I have a SolrCloud setup with two shards.
When I use "query.set("fq","{!collapse field=title_s}");" the results
show duplicates because of the sharding.
EX:
{status=0,QTime=1141,params={fl=id,code_s,issuedate_tdt,pageno_i,subhead_s,title_s,type_s,citation_articleTitle_s,citation_articlePageNo_i,citation_corp_s,citation_publicationCode_s,citation_issn_s,citation_articleId_i,citation_scPublicationCode_i,citation_publicationTitle_s,citation_articleIssueDate_dt,score,df=[plain_abstract_en,
plain_title_en,
plain_subhead_en],debugQuery=false,uf=-*,start=0,q={!boost
b=recip(ms(NOW/DAY,issuedate_tdt),3.16e-11,1,1)}"dog
cancer",bf=[plain_title_en, plain_subhead_en],wt=javabin,fq={!collapse
field=title_s},version=2,defType=edismax,rows=5}}
{"articleid":573891,"code":"LB","formattedCitation":"(2004-07-04),
Plasmid-based hormone therapy could improve disease or age-induced
wasting, <i>Lab Business Week</i>, 14, ISSN:
1552-647X","issuedate":1088913600000,"pageno":14,"score":0.04496974,"subhead":"ADViSYS
Inc.","title":"Plasmid-based hormone therapy could improve disease or
age-induced wasting","type":"PressRelease","weight":0}
{"articleid":574262,"code":"NH","formattedCitation":"(2004-07-04),
Plasmid-based hormone therapy could improve disease or age-induced
wasting, <i>Nursing Home & Elder Business Week</i>, 2, ISSN:
1552-2571","issuedate":1088913600000,"pageno":2,"score":0.044759396,"subhead":"ADViSYS
Inc.","title":"Plasmid-based hormone therapy could improve disease or
age-induced wasting","type":"PressRelease","weight":0}
FACET COUNTS: subhead_s: ADViSYS Inc. -> 2
If I instead use:
query.set("group", "true"); query.set("group.field", "title_s");
query.set("group.main", "true"); query.set("group.truncate", "true");
query.set("group.facet", "true");
I receive back:
{status=0,QTime=72,params={uf=-*,group.main=true,wt=javabin,group.facet=true,version=2,rows=5,defType=edismax,fl=id,code_s,issuedate_tdt,pageno_i,subhead_s,title_s,type_s,citation_articleTitle_s,citation_articlePageNo_i,citation_corp_s,citation_publicationCode_s,citation_issn_s,citation_articleId_i,citation_scPublicationCode_i,citation_publicationTitle_s,citation_articleIssueDate_dt,score,debugQuery=false,df=[plain_abstract_en,
plain_title_en, plain_subhead_en],start=0,q={!boost
b=recip(ms(NOW/DAY,issuedate_tdt),3.16e-11,1,1)}"dog
cancer",group.truncate=true,bf=[plain_title_en,
plain_subhead_en],group.field=title_s,group=true}}
{"articleid":573891,"code":"LB","formattedCitation":"(2004-07-04),
Plasmid-based hormone therapy could improve disease or age-induced
wasting, <i>Lab Business Week</i>, 14, ISSN:
1552-647X","issuedate":1088913600000,"pageno":14,"score":0.04494973,"subhead":"ADViSYS
Inc.","title":"Plasmid-based hormone therapy could improve disease or
age-induced wasting","type":"PressRelease","weight":0}
FACET COUNTS: subhead_s: ADViSYS Inc. -> 2
??? If I combine the two together I get no results back ??? I was trying
to combine the two together because I will be searching 45+ million
records with duplication based on title_s by an approximate factor of 10.

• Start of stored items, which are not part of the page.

(** "app" gets CONNECT, "dba" is refused, and "old", unknown to the Cluster, loses
    what was recorded. *)
Lemma database_grants_safe_witness :
  let tr := ToyDatabase.run.2.2 in
  CallGrant ToyDatabase.database "app" ["CONNECT"] true None ∈ tr ∧
  CallRevoke ToyDatabase.database "old" ["CONNECT"] (revokeMode false false) None ∈ tr ∧
  accepted ToyDatabase.checker tr "app" ∧ held_back ToyDatabase.checker tr "old".
Proof.
  intros tr.
  pose proof (database_grants_safe ToyDatabase.database_client ToyDatabase.LookupRole ToyDatabase.checker ToyDatabase.spec "db"
    ToyDatabase.save ToyDatabase.status ∅ _ _ _ (run_split ToyDatabase.run)) as [Hg Hr].
  assert (CallGrant ToyDatabase.database "app" ["CONNECT"] true None ∈ tr) as H1 by (vm_compute; repeat constructor).
  assert (CallRevoke ToyDatabase.database "old" ["CONNECT"] (revokeMode false false) None ∈ tr) as H2 by (vm_compute; repeat constructor).
  split_and!; [exact H1|exact H2| |].
  - by apply Hg in H1 as (_ & _ & ? & _).
  - apply Hr in H2 as (_ & _ & Hps). destruct (Hps "CONNECT") as (_ & _ & Hb); [by left|].
    apply (Hb {| dgs_Role := "old"; dgs_Privileges := ["connect"]; dgs_WithGrantOption := false |} ["CONNECT"]);
      [by right; left|by vm_compute|by vm_compute|by left|done].
Defined.

Lemma schema_grants_safe_witness :
  let tr := ToyDatabase.schema_run.2.2 in
  let obj s := {| po_Kind := ObjectSchema; po_Name := s |} in
  CallGrant (obj "data") "app" ["USAGE"] true None ∈ tr ∧ accepted ToyDatabase.checker tr "app" ∧
  CallRevoke (obj "gone") "app" ["USAGE"] (revokeMode false true) None ∈ tr ∧
  ∃ m, m ∈ dst_ManagedSchemaGrants ToyDatabase.status ∧ msg_Schema m = "gone".
Proof.
  intros tr obj.
  pose proof (schema_grants_safe ToyDatabase.schema_client ToyDatabase.LookupRole ToyDatabase.checker ToyDatabase.spec {["data"]}
    ToyDatabase.save ToyDatabase.status ∅ _ _ _ (run_split ToyDatabase.schema_run)) as [Hg Hr].
  assert (CallGrant (obj "data") "app" ["USAGE"] true None ∈ tr) as H1 by (vm_compute; repeat constructor).
  assert (CallRevoke (obj "gone") "app" ["USAGE"] (revokeMode false true) None ∈ tr) as H2 by (vm_compute; repeat constructor).
  split_and!; [exact H1| |exact H2|].
  - by apply Hg in H1 as (_ & ? & _).
  - apply Hr in H2 as (_ & s & [= <-] & Hps). destruct (Hps "USAGE") as [(m & Hm & Hs & _) _]; [by left|]. by exists m.
Defined.
(* ===== verification/Pgbackrest.v ===== *)
(** * Physical backups: images, data directories, repositories and labels
    (src/internal/controller/pgpaths.go, pgbackrest.go, backup_physical.go)

    The pure part of physical backups: which image a Cluster runs, where its data
    directory is, whether a Backup can work, where its repository is, and how the
    label of a backup travels through the location of a BackupRun.

    [url.Parse] is the parameter of the class [UrlParse]. *)

From Stdlib Require Import Ascii.
From S2P Require Import Prelude GoStrings GoStrconv.

Open Scope Z_scope.

(** ** Package path of the Go standard library *)

(** One step of [path.Clean] over the elements: the stack is reversed. *)
Definition clean_step (rooted : bool) (stack : list string) (elem : string) : list string :=
  if decide (elem = "" ∨ elem = ".") then stack
  else if decide (elem = "..") then
    match stack with
    | [] => if rooted then [] else [".."]
    | top :: rest => if decide (top = "..") then ".." :: stack else rest
    end
  else elem :: stack.

Definition path_Clean (s : string) : string :=
  let rooted := HasPrefix s "/" in
  let stack := foldl (clean_step rooted) [] (Split s "/") in
  let body := Join (rev stack) "/" in
  if rooted then "/" +:+ body else if decide (body = "") then "." else body.

Definition path_Join (elems : list string) : string :=
  match filter (.≠ "") elems with
  | [] => ""
  | l => path_Clean (Join l "/")
  end.

(** [strings.TrimRight(s, b)] and [strings.Trim(s, b)] for one byte. *)
Fixpoint TrimRightByte (s : string) (b : ascii) : string :=
  match s with
  | EmptyString => ""
  | String c s => match TrimRightByte s b with
                  | EmptyString => if decide (c = b) then "" else str1 c
                  | t => String c t
                  end
  end.
Fixpoint TrimLeftByte (s : string) (b : ascii) : string :=
  match s with
  | EmptyString => ""
  | String c s' => if decide (c = b) then TrimLeftByte s' b else s
  end.
Definition TrimByte (s : string) (b : ascii) : string := TrimLeftByte (TrimRightByte s b) b.

Definition path_Base (s : string) : string :=
  if decide (s = "") then "."
  else let t := TrimRightByte s "/" in
       if decide (t = "") then "/" else List.last (Split t "/") "".

(** [strings.TrimSpace]. *)
Fixpoint TrimSpaceRight (s : string) : string :=
  match s with
  | EmptyString => ""
  | String c s' => if is_blank s then "" else String c (TrimSpaceRight s')
  end.
Fixpoint TrimSpaceLeft (skip : nat) (s : string) : string :=
  match s with
  | EmptyString => ""
  | String _ s' => match skip with
                   | S skip => TrimSpaceLeft skip s'
                   | O => match space_width s with O => s | S w => TrimSpaceLeft w s' end
                   end
  end.
Definition TrimSpace (s : string) : string := TrimSpaceRight (TrimSpaceLeft 0 s).

(** [strings.Lines], up to the line terminators, which the caller trims. *)
Definition Lines (s : string) : list string := Split s newline.
Lemma planUpdate_runs tr ext inst st :
  read_owner tr dbOwner dbOwnerSuper → XvInstalled (es_Name ext) (inl (Some inst)) ∈ tr →
  es_Version ext ≠ "" → es_Version ext ≠ ie_Version inst →
  runs tr (planUpdate lpg fuel p managedSchemas dbOwner dbOwnerSuper ext inst st) (on_ok (λ _ tr', may_update p managedSchemas tr' ext)).
Proof.
  intros Ho Hi Hv Hne. unfold planUpdate. destruct (bool_decide (compareExtensionVersions _ _ = _)) eqn:Hc; [by apply runs_ret|].
  apply bool_decide_eq_false in Hc. ecall found tr1 P1 E1. destruct found as [info|]; [|by apply runs_ret].
  ecall paths tr2 P2 E2. destruct paths as [|[|from [|v steps]] paths]; try by apply runs_ret.
  eapply runs_ebind; [apply runs_failing, checkVersions_runs|]. intros [problem strict] tr3 P3 H3. simpl in H3.
  destruct problem; [by apply runs_ret|]. specialize (H3 eq_refl).
  eapply runs_ebind; [apply runs_failing, dependencies_runs|]. intros d tr4 P4 H4. cbv zeta.
  destruct (bool_decide (_ ++ _ = [])) eqn:Hm; simpl; [|by apply runs_ret]. apply bool_decide_eq_true, app_nil in Hm as [Hm1 Hm2].
  eapply runs_ebind; [apply runs_failing, updateSchemas_runs; carry|]. intros problems tr5 P5 H5. apply runs_ret.
  destruct problems; [|done]. exists inst, info, ((from :: v :: steps) :: paths), from, (v :: steps), strict, d. simpl.
  split_and!; [carry|done|done|done|carry|carry|done|done| |carry| |done|].
  - intros v' Hv'. pose proof (H3 v' Hv'). carry.
  - by apply fmap_nil_inv in Hm1.
  - intros s Hs. apply (H5 eq_refl). by apply elem_of_slices_Compact, elem_of_slices_Sort.
Qed.

Lemma update_extension_runs tr ext inst st r :
  removed_kept r → ext ∈ exts → read_owner tr dbOwner dbOwnerSuper → XvInstalled (es_Name ext) (inl (Some inst)) ∈ tr →
  es_Version ext ≠ "" → es_Version ext ≠ ie_Version inst →
  runs tr (update_extension lpg fuel p managedSchemas dbOwner dbOwnerSuper ext inst st r) one_result.
Proof.
  intros Hr Hext Ho Hi Hv Hne. unfold update_extension. eapply runs_bind; [by apply planUpdate_runs|].
  intros [[]|[e st1]] tr1 P1 Hu; [|by apply runs_ret].
  eapply runs_call; [intros e; by exists ext|]. intros e tr2 P2 E2. cbv beta. destruct e as [e|]; [by apply runs_ret|].
  ecall i tr3 P3 E3. apply runs_ret. by destruct i.
Qed.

{status=0,QTime=1103,params={facet=true,facet.mincount=1,uf=-*,facet.limit=10,group.main=true,wt=javabin,group.facet=true,version=2,rows=5,defType=edismax,fl=id,code_s,issuedate_tdt,pageno_i,subhead_s,title_s,type_s,citation_articleTitle_s,citation_articlePageNo_i,citation_corp_s,citation_publicationCode_s,citation_issn_s,citation_articleId_i,citation_scPublicationCode_i,citation_publicationTitle_s,citation_articleIssueDate_dt,score,debugQuery=false,df=[plain_abstract_en,
plain_title_en, plain_subhead_en],start=0,q={!boost
b=recip(ms(NOW/DAY,issuedate_tdt),3.16e-11,1,1)}"dog
cancer",group.truncate=true,bf=[plain_title_en,
plain_subhead_en],group.field=title_s,facet.field=subhead_s,group=true,fq={!collapse
field=title_s}}}